Najwięcej emocji przyniosła druga odsłona. Znowu od dwóch dobrych zagrywek, w tym asa, zaczął Wojtek Ranecki, ale trzecią zepsuł. W kolejnej akcji goście wygrali długą wymianę, dorzucili blok i asa, przez co kozieniczanie przegrywali 2:4. KKS dalej jednak grał swoje i szybko doszli Centrum (5:5), a po dobrych atakach Kurka i Ostrowskiego wypracowali dwa oczka przewagi, które starali się pilnować, a z czasem powiększać przewagę. I chociaż cały zespół wyglądał bardzo dobrze, to właśnie Kurek i Ostry błyszczeli w tej odsłonie, notując udane ataki i asy serwisowe.

Fot.

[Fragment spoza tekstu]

(* ===== verification/SimReq.v ===== *)
(** * Requests of the SCSI layer (devb/sdmmc/sim_sdmmc.c)

    On top of Sim.v: the partitions of a card, the device controls that erase
    and protect, the update of a card's firmware, the dispatch of SCSI
    commands and what sdmmc_start_ccb does with one request. *)
From S2P Require Import Prelude Driver SdioReg SdioConst Sdhci SdioCmd SimConst Sim.
Open Scope Z_scope.

(** ** Data of the device controls *)
Record sdmmc_erase := Erase { er_action : Z; er_lba : Z; er_nlba : Z }.
Record sdmmc_write_protect_t := Wp { wp_action : Z; wp_mode : Z; wp_lba : Z; wp_nlba : Z; wp_prot : Z }.

(** DATA_SET_MGNT with its ranges: first block and number of blocks. *)
Record data_set_mgnt := Dsm { dsm_opt : Z; ranges : list (Z * Z) }.

(** The text of a partition's name. *)
Definition name_uda : list Z := [117; 100; 97].
Definition name_boot : list Z := [98; 111; 111; 116].
Definition name_rpmb : list Z := [114; 112; 109; 98].
Definition name_gp : list Z := [103; 112].

Definition ecsd_byte (ecsd : list Z) (i : Z) : Z := default 0 (ecsd !! Z.to_nat i).

Section req.
Context {L : Type} `{sdio_lib L} (errno_no : errno -> Z) (D_DIR_ACC : Z).

(** ** Partitions *)

(** config, slba, nlba, elba and name of a partition. *)
Definition place (c s n e : Z) (name : list Z) (p : partition) : partition :=
  Part (pflags p) c name (blk_shft p) s e n (rcnt p) (wcnt p) (tcnt p) (ecnt p) (dcnt p).
Definition with_part (id : Z) (f : partition -> partition) : M (sim L) () :=
  x ← gets ext; match part_at x id 0 with None => crash | Some _ => upd_ext (upd_part id 0 f) end.
Definition add_target : M (sim L) () := upd_ext (fun x => set_targets (u32 (ntargs x + 1)) (targets x) x).
Definition enhanced (b : bool) (p : partition) : partition := if b then set_pflags (Z.lor (pflags p) SDMMC_PFLAG_ENH) p else p.
Fixpoint for_each {A} (l : list A) (f : A -> M (sim L) ()) : M (sim L) () :=
  match l with [] => mret () | a :: r => f a;; for_each r f end.

(** Boot areas are targets 1 and 2, RPMB is 3, the general purpose ones 4 to 7. *)
Definition boot_part (ecsd : list Z) (pconf pidx : Z) : M (sim L) () :=
  let n := u64 (ecsd_byte ecsd ECSD_BOOT_SIZE_MULT * MMC_BOOT_SIZE_MULT) / 512 in
  with_part (1 + pidx) (fun p => enhanced (has (ecsd_byte ecsd ECSD_PARTITIONING_SUP) ECSD_PS_PART_EN)
    (place (Z.lor pconf (1 + pidx)) 0 n (u64 (n - 1)) name_boot p));;
  add_target.
Definition rpmb_part (ecsd : list Z) (pconf : Z) : M (sim L) () :=
  let n := u64 (ecsd_byte ecsd ECSD_RPMB_SIZE_MULT * MMC_RPMB_SIZE_MULT) / 512 in
  with_part 3 (place (Z.lor pconf 3) 0 n (u64 (n - 1)) name_rpmb);; add_target.
Definition gp_part (ecsd : list Z) (pconf wp_grp_size pidx : Z) : M (sim L) () :=
  let b i := ecsd_byte ecsd (ECSD_GP_SIZE + i + pidx * 3) in
  let gp_size := Z.lor (Z.lor (b 0) (Z.shiftl (b 1) 8)) (Z.shiftl (b 2) 16) in
  let n := u32 (u64 (gp_size * wp_grp_size) / 512) in
  with_part (4 + pidx) (fun p => enhanced (has (ecsd_byte ecsd ECSD_PARTITIONS_ATTR) (Z.shiftl ECSD_PA_ENH_1 pidx))
    (place (Z.lor pconf (4 + pidx)) 0 n (if n =? 0 then 0 else n - 1) name_gp p));;
  add_target.
Definition sdmmc_partition_enum : M (sim L) () :=
  ecsd ← gets (fun s => raw_ecsd (lib s));
  let pconf := Z.ldiff (ecsd_byte ecsd ECSD_PART_CONFIG) ECSD_PC_ACCESS_MSK in
  let wp_grp_size := u64 (ecsd_byte ecsd ECSD_HC_WP_GRP_SIZE * ecsd_byte ecsd ECSD_ERASE_GRP_SIZE * MMC_ERASE_GRP_512K) in
  for_each [0; 1] (boot_part ecsd pconf);;
  rpmb_part ecsd pconf;;
  for_each [0; 1; 2; 3] (gp_part ecsd pconf wp_grp_size).
Definition sdmmc_partition_config : M (sim L) () :=
  x ← gets ext;
  let n := di_sectors (dev_inf x) in
  upd_ext (fun x => set_targets (ntargs x)
    (map (fun t => Targ (nluns t) (di_sector_size (dev_inf x)) (partitions t)) (targets x)) x);;
  with_part 0 (fun p => place 0 0 n (u64 (n - 1)) name_uda
    (if has (di_flags (dev_inf x)) DEV_FLAG_WP then set_pflags (Z.lor (pflags p) SDMMC_PFLAG_WP) p else p));;
  if dtype x =? DEV_TYPE_MMC then
    ecsd ← gets (fun s => raw_ecsd (lib s));
    with_part 0 (fun p => place (Z.ldiff (ecsd_byte ecsd ECSD_PART_CONFIG) ECSD_PC_ACCESS_MSK) (slba p) (nlba p) (elba p) (pname p) p);;
    if has (eflags x) SDMMC_EFLAG_PARTITIONS then sdmmc_partition_enum else mret ()
  else mret ().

Mariusz Basaj/Enea KKS Kozienice

DE-MOL-KA

Trzeci set okazał się tyko formalnością. Kozieniczanie zaczęli od sprawnej akcji, bloku Korycińskiego i Raneckiego, a także kolejnego asa Wojtka. Było 4:0. Za chwilę wspaniały pojedynczy blok dorzucił Ostry, a Bartek Koryciński dwa techniczne asy. KKS prowadził 10:2 i nic nie mogło wydrzeć kozieniczanom już tego zwycięstwa. Co ważne, nikt w zespole nie odpuszczał. Zawodnicy z Kozienic celnie atakowali i cały czas asekurowali się wzajemnie. Po raz kolejny kapitalne piłki wyciągał Robek Głogowski. Nie sposób nie odnieść wrażenia, że zagrali w końcu bardziej kombinacyjną i zróżnicowaną siatkówkę.

W końcówce seta Marek Grzelczak dał jeszcze pograć zmiennikom. Na parkiecie pojawili się Michał Koryciński i Kuba Baranowski, a za chwilę Mikołaj Michalak. Ostatecznie KKS seta wygrał do 12, a mecz 3:0.

Fot. Mariusz Basaj/Enea KKS Kozienice

Ważne punkty

Kozieniczanie nie tylko zaliczyli udany rewanż, ale przede wszystkim zagrali dobre spotkanie. Wydaje się, że przerwa świąteczno-noworoczna dobrze zrobiła lokalnej drużynie. KKS jest o wiele bardziej poukładany na parkiecie, a dwa zwycięstwa za trzy punkty potwierdzają tę teorię. Co więcej, umacnia się w tabeli i przy porażce Campera ze Spartą jest już na 6. miejscu z dorobkiem 21 oczek.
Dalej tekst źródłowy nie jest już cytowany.